Work item
Every line in the entries where "pose" is found should be copied.

Data excerpts
(** Masking the two low bits rounds down to a multiple of 4. *)
Lemma mask_4 y : fits 32 y -> Z.land y (u32 (Z.lnot (4 - 1))) = 4 * (y / 4).
Proof.
  unfold fits. intros Hy. change (u32 (Z.lnot (4 - 1))) with (Z.ldiff (Z.ones 32) (Z.ones 2)).
  rewrite <- (Z.mul_comm (y / 4)). change 4 with (2 ^ 2).
  rewrite <- (Z.shiftl_mul_pow2 _ 2), <- (Z.shiftr_div_pow2 _ 2) by lia.
  rewrite <- Z.ldiff_ones_r by lia. apply Z.bits_inj'. intros i Hi.
  rewrite Z.land_spec, !Z.ldiff_spec. destruct (Z.ltb_spec i 32).
  - rewrite (Z.ones_spec_low 32) by lia. done.
  - replace (Z.testbit y i) with false; [done|]. symmetry.
    destruct (Z.eq_dec y 0) as [->|]; [apply Z.bits_0|].
    apply Z.bits_above_log2; [lia|].
    apply Z.lt_le_trans with 32; [apply Z.log2_lt_pow2; lia|done].
Qed.

Lemma RT_ALIGN_4 x : 0 <= x <= 2 ^ 32 - 4 -> RT_ALIGN x RT_ALIGN_SIZE = 4 * ((x + 3) / 4).
Proof.
  intros Hx. unfold RT_ALIGN, RT_ALIGN_SIZE. replace (x + 4 - 1) with (x + 3) by lia.
  rewrite (wrap_id 32) by (unfold fits; lia). apply mask_4. unfold fits. lia.
Qed.

Lemma RT_ALIGN_DOWN_4 x : fits 32 x -> RT_ALIGN_DOWN x RT_ALIGN_SIZE = 4 * (x / 4).
Proof. apply mask_4. Qed.

Definition stats_ok (h : heap) (l : list block) : Prop := used_mem h = taken l.

Lemma taken_bounds l : Forall blk_ok l -> 0 <= taken l <= total l.
Proof.
  induction 1 as [|[n u] l [Hn _] Hl IH]; [done|]. unfold taken, total in *. simpl in *.
  destruct u; lia.
Qed.

Lemma heap_total h l : heap_inv h l -> 0 <= taken l <= heap_end h /\ heap_end h < 2 ^ 32.
Proof.
  intros [(_ & He & _) Hok _ _ Hs]. pose proof (taken_bounds l Hok). lia.
Qed.

(** The data of the heap is served by first fit. *)
Definition heap_malloc (size msa : Z) (l : list block) : option (Z * list block) :=
  if size =? 0 then None else first_fit (request size) (msa - request size) 0 l.

Lemma rt_malloc_ok h l size :
  heap_inv h l -> stats_ok h l -> 0 <= size <= 2 ^ 32 - 4 ->
  match heap_malloc size (mem_size_aligned h) l with
  | Some (a, l') => exists h', rt_malloc size h = Some (Some (a + SIZEOF_STRUCT_MEM), h') /\
      heap_inv h' l' /\ stats_ok h' l' /\ mem_size_aligned h' = mem_size_aligned h
  | None => rt_malloc size h = Some (None, h)
  end.
Proof.
  intros Hinv Hst Hs. unfold heap_malloc, rt_malloc. destruct (Z.eqb_spec size 0); [done|].
  rewrite RT_ALIGN_4 by done. set (sz := 4 * ((size + 3) / 4)).
  assert (4 <= sz /\ sz mod 4 = 0) as [Hsz Hsz4] by (unfold sz; split; dlia).
  assert ((if sz <? MIN_SIZE_ALIGNED then MIN_SIZE_ALIGNED else sz) = request size) as ->.
  { unfold request. fold sz. case_cmp; lia. }
  assert (request size mod 4 = 0 /\ MIN_SIZE_ALIGNED <= request size /\ sz <= request size) as (H4 & Hmin & Hge).
  { unfold request. fold sz. unfold MIN_SIZE_ALIGNED.
    destruct (Z.max_spec 12 sz) as [[? ->]|[? ->]]; split_and!; try done; lia. }
  pose proof Hinv as [Ht Hok _ Hlf _]. destruct (first_free_split l) as (l1 & l2 & -> & Hu & Hff).
  pose proof Hok as Hok0. apply Forall_app in Hok as [Hok1 Hok2].
  rewrite first_fit_prefix, Z.add_0_l by done. rewrite Hlf, Hff.
  destruct (Z.ltb_spec (mem_size_aligned h) sz).
  - assert (first_fit (request size) (mem_size_aligned h - request size) (total l1) l2 = None) as ->; [|done].
    pose proof (total_nonneg l1 Hok1). destruct l2 as [|[k u] l2]; [done|]. simpl. case_cmp; [lia|done].
  - pose proof (malloc_loop_ok (request size) l2 l1 h (Z.to_nat (heap_end h)) Hinv H4 Hmin) as Hml.
    specialize (Hml ltac:(destruct Hinv as [_ _ _ _ [? ?]]; unfold request, MIN_SIZE_ALIGNED in *; fold sz; lia)).
    destruct Ht as (_ & He & _). rewrite Z.add_0_l, total_app in He.
    assert (length l2 < Z.to_nat (heap_end h))%nat as Hfu.
    { pose proof (total_ge l2 Hok2). pose proof (total_nonneg l1 Hok1).
      destruct Hinv as [_ _ _ _ [? ?]]. unfold heap_end, SIZEOF_STRUCT_MEM, lenZ, block in *. lia. }
    specialize (Hml Hfu).
    destruct (first_fit _ _ (total l1) l2) as [[a l2']|]; simpl; [|done].
    destruct Hml as (h' & Hr & Hi & Hm & Hus). exists h'. split_and!; try done.
    unfold stats_ok in *. rewrite Hus, Hst, !taken_app.
    replace (taken l1 + taken l2 + (taken l2' - taken l2)) with (taken (l1 ++ l2'))
      by (rewrite taken_app; lia).
    rewrite <- taken_app. apply wrap_id. unfold fits. pose proof (heap_total _ _ Hi). lia.
Qed.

Solution for this problem
  intros [(_ & He & _) Hok _ _ Hs]. pose proof (taken_bounds l Hok). lia.
  pose proof Hinv as [Ht Hok _ Hlf _]. destruct (first_free_split l) as (l1 & l2 & -> & Hu & Hff).
  pose proof Hok as Hok0. apply Forall_app in Hok as [Hok1 Hok2].
    pose proof (total_nonneg l1 Hok1). destruct l2 as [|[k u] l2]; [done|]. simpl. case_cmp; [lia|done].
  - pose proof (malloc_loop_ok (request size) l2 l1 h (Z.to_nat (heap_end h)) Hinv H4 Hmin) as Hml.
    { pose proof (total_ge l2 Hok2). pose proof (total_nonneg l1 Hok1).
    rewrite <- taken_app. apply wrap_id. unfold fits. pose proof (heap_total _ _ Hi). lia.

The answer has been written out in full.